- [PROBLEM DESCRIPTION]
Return every line of the entries that includes the word "label".

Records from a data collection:
+---+

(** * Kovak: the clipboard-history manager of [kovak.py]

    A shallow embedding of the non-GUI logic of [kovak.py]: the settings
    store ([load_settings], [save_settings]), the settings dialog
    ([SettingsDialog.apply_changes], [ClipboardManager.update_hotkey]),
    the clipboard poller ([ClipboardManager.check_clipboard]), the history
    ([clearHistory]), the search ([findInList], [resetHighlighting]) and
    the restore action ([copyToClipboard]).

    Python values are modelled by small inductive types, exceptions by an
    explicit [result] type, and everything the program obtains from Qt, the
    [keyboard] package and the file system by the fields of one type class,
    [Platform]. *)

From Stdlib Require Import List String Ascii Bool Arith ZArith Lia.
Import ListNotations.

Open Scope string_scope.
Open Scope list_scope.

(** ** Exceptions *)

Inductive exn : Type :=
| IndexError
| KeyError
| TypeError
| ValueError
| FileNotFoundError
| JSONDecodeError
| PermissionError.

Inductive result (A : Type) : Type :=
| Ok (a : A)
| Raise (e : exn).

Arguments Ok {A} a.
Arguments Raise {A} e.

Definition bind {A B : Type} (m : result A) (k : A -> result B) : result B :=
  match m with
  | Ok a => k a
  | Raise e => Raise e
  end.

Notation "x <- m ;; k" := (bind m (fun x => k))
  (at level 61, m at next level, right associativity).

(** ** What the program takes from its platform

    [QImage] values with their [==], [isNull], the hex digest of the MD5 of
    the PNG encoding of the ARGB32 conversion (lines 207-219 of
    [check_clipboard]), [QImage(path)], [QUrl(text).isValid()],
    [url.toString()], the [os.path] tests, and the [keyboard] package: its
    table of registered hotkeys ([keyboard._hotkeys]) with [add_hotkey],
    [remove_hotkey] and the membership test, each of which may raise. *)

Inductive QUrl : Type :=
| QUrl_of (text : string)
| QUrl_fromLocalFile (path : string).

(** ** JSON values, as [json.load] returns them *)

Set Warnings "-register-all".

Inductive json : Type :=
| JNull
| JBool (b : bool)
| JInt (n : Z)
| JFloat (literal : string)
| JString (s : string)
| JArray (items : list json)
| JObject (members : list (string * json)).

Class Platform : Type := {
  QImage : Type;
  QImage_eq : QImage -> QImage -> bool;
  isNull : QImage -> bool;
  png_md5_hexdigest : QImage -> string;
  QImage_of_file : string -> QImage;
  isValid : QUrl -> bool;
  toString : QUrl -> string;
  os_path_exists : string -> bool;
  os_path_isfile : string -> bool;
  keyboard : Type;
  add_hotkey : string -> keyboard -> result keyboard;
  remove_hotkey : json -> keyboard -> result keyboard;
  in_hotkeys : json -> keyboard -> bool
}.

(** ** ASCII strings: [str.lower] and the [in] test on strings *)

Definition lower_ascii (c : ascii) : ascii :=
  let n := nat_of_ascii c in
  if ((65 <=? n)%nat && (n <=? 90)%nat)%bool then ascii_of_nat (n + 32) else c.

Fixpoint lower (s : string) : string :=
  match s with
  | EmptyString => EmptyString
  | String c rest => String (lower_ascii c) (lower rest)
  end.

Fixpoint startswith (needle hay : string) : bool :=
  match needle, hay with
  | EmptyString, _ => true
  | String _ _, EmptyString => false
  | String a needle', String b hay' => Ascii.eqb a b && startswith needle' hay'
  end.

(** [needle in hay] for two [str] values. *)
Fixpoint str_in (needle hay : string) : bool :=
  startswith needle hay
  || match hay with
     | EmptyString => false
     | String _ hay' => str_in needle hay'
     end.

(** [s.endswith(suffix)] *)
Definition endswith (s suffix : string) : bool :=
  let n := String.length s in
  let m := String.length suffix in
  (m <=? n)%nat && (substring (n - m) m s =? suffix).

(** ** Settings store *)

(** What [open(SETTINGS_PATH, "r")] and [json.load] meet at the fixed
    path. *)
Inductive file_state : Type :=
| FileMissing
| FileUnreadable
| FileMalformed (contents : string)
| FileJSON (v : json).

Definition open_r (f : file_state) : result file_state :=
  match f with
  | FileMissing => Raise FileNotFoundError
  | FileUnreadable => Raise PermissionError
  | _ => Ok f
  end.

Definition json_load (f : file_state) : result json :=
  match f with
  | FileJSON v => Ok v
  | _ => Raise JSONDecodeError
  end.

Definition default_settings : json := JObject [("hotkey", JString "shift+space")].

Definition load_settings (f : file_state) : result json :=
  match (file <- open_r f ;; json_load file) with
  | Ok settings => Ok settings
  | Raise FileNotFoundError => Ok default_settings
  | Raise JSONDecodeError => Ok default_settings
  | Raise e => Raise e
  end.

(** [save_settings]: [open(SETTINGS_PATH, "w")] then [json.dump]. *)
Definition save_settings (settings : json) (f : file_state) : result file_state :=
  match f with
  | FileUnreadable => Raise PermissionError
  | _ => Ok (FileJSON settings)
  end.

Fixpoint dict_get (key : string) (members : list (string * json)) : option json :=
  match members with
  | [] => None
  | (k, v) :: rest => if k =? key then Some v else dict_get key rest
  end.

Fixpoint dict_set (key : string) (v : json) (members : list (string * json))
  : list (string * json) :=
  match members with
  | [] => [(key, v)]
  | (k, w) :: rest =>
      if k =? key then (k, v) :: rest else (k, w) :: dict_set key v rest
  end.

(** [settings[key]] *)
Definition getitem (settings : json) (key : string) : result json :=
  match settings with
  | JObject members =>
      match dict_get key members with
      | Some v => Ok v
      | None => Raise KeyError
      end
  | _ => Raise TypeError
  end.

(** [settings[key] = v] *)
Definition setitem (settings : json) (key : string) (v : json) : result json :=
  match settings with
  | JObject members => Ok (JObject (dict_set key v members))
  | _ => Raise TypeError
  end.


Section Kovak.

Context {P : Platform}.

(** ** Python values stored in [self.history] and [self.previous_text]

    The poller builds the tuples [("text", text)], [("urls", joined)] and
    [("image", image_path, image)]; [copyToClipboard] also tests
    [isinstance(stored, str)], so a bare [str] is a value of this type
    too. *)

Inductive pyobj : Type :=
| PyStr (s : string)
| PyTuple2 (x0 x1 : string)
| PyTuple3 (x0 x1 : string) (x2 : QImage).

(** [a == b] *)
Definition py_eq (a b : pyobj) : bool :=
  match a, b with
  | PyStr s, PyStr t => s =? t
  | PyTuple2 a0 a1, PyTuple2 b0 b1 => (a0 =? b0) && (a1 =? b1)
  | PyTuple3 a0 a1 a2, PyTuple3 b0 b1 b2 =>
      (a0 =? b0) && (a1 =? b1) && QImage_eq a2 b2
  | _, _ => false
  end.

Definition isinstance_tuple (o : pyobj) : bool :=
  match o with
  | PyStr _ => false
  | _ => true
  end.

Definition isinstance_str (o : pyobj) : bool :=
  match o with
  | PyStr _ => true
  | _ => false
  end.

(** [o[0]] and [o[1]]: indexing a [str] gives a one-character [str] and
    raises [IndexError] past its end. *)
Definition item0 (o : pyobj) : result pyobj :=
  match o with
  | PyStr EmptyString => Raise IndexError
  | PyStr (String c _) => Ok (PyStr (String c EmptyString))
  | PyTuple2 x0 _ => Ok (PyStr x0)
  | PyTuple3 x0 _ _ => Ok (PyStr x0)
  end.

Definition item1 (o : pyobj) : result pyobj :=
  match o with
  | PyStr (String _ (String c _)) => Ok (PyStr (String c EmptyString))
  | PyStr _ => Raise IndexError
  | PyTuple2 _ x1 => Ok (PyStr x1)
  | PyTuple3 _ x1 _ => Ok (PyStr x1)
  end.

+---+

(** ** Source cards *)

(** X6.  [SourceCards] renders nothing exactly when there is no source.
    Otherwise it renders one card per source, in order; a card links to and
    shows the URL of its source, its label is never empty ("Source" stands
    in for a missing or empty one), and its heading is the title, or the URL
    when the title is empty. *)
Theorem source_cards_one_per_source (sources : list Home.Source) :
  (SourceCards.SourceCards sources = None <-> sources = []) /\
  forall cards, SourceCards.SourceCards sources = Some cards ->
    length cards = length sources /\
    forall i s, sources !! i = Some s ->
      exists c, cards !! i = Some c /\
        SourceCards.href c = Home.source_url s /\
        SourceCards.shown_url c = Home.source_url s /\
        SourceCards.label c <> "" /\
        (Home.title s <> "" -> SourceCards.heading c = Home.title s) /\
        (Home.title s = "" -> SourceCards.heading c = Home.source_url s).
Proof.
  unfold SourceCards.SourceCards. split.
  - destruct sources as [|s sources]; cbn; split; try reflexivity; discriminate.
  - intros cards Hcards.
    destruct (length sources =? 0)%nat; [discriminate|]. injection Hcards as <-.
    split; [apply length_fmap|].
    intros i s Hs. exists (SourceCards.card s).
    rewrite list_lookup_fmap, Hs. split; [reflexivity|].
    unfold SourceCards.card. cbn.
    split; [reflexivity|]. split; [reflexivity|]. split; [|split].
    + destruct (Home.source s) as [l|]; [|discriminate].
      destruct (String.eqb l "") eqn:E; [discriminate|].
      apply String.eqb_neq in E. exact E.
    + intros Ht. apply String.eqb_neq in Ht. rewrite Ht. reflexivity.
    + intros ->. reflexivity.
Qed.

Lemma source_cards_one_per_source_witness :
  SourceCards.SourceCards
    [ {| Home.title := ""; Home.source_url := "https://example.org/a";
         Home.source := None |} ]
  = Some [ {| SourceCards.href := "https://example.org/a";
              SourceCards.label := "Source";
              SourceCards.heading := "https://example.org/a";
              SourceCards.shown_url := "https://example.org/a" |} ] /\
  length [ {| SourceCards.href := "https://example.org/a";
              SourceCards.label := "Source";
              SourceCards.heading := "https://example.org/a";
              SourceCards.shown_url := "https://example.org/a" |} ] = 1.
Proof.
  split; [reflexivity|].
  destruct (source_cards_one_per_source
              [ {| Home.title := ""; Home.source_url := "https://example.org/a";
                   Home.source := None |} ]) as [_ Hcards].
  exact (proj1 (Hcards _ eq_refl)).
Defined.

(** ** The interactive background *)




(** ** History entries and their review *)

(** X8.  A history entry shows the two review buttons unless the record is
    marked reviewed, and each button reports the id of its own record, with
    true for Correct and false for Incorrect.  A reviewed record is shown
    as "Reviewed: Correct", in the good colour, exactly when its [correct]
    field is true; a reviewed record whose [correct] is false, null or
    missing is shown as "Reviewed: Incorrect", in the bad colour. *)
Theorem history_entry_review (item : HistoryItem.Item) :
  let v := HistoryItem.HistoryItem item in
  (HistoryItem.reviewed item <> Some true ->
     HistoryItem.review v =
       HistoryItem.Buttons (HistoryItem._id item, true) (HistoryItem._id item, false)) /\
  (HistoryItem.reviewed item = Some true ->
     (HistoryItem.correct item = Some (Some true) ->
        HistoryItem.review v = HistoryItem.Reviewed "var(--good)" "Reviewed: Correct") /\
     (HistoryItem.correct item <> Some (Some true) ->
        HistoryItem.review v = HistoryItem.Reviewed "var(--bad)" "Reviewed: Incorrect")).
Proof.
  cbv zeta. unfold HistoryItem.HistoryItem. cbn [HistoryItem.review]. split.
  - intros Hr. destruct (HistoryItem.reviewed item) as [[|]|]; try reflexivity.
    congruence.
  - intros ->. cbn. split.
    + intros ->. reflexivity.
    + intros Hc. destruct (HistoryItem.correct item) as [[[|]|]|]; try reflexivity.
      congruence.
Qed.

+---+

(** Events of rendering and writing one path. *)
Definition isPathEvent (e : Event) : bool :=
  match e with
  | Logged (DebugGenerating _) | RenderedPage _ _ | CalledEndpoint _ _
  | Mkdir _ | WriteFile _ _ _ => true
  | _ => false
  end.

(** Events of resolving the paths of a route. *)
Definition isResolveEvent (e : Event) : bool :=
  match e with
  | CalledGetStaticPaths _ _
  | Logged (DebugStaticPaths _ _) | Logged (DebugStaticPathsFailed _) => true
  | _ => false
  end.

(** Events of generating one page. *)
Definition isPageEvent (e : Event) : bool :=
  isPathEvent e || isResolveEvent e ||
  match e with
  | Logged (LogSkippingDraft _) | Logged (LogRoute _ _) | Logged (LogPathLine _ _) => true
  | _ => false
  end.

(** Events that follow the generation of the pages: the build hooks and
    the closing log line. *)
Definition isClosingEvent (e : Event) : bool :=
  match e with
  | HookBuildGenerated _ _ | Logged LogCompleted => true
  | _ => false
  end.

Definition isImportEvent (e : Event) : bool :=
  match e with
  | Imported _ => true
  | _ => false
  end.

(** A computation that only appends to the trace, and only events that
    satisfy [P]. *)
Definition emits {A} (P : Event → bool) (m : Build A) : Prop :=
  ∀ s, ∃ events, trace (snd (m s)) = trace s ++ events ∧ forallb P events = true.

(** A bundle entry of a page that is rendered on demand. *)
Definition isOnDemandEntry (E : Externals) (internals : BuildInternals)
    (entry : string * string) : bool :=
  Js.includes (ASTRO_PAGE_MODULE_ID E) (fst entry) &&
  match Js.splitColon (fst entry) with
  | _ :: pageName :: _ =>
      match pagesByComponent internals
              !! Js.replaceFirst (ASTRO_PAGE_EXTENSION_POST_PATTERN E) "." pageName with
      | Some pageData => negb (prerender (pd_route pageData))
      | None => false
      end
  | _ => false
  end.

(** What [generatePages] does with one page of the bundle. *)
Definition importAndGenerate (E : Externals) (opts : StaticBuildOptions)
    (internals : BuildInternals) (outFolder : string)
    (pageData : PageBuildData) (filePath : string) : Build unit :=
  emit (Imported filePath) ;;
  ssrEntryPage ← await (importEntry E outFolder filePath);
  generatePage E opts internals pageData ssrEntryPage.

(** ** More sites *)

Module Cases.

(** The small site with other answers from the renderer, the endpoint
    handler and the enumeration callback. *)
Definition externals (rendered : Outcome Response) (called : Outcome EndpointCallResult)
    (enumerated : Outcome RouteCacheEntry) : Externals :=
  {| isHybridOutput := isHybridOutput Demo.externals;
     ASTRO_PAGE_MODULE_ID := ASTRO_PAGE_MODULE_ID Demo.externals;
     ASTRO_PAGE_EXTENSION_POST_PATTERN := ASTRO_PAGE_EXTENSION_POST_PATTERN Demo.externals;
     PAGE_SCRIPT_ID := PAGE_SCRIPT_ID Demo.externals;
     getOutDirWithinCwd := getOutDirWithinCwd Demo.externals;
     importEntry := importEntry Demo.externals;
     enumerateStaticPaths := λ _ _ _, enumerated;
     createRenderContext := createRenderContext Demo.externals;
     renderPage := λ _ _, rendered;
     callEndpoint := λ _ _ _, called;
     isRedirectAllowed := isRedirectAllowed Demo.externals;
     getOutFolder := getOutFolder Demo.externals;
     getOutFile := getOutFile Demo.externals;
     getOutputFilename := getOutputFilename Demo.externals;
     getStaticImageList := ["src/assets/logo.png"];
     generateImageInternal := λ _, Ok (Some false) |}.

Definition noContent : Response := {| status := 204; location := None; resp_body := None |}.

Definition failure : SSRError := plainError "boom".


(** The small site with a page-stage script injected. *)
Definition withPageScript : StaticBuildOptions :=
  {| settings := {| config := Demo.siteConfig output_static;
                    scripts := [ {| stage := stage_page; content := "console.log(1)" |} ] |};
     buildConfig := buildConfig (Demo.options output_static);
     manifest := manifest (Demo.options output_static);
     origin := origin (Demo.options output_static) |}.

+---+

- [OUTPUT FOR THIS EXERCISE]
    shows the URL of its source, its label is never empty ("Source" stands
        SourceCards.label c <> "" /\
              SourceCards.label := "Source";
              SourceCards.label := "Source";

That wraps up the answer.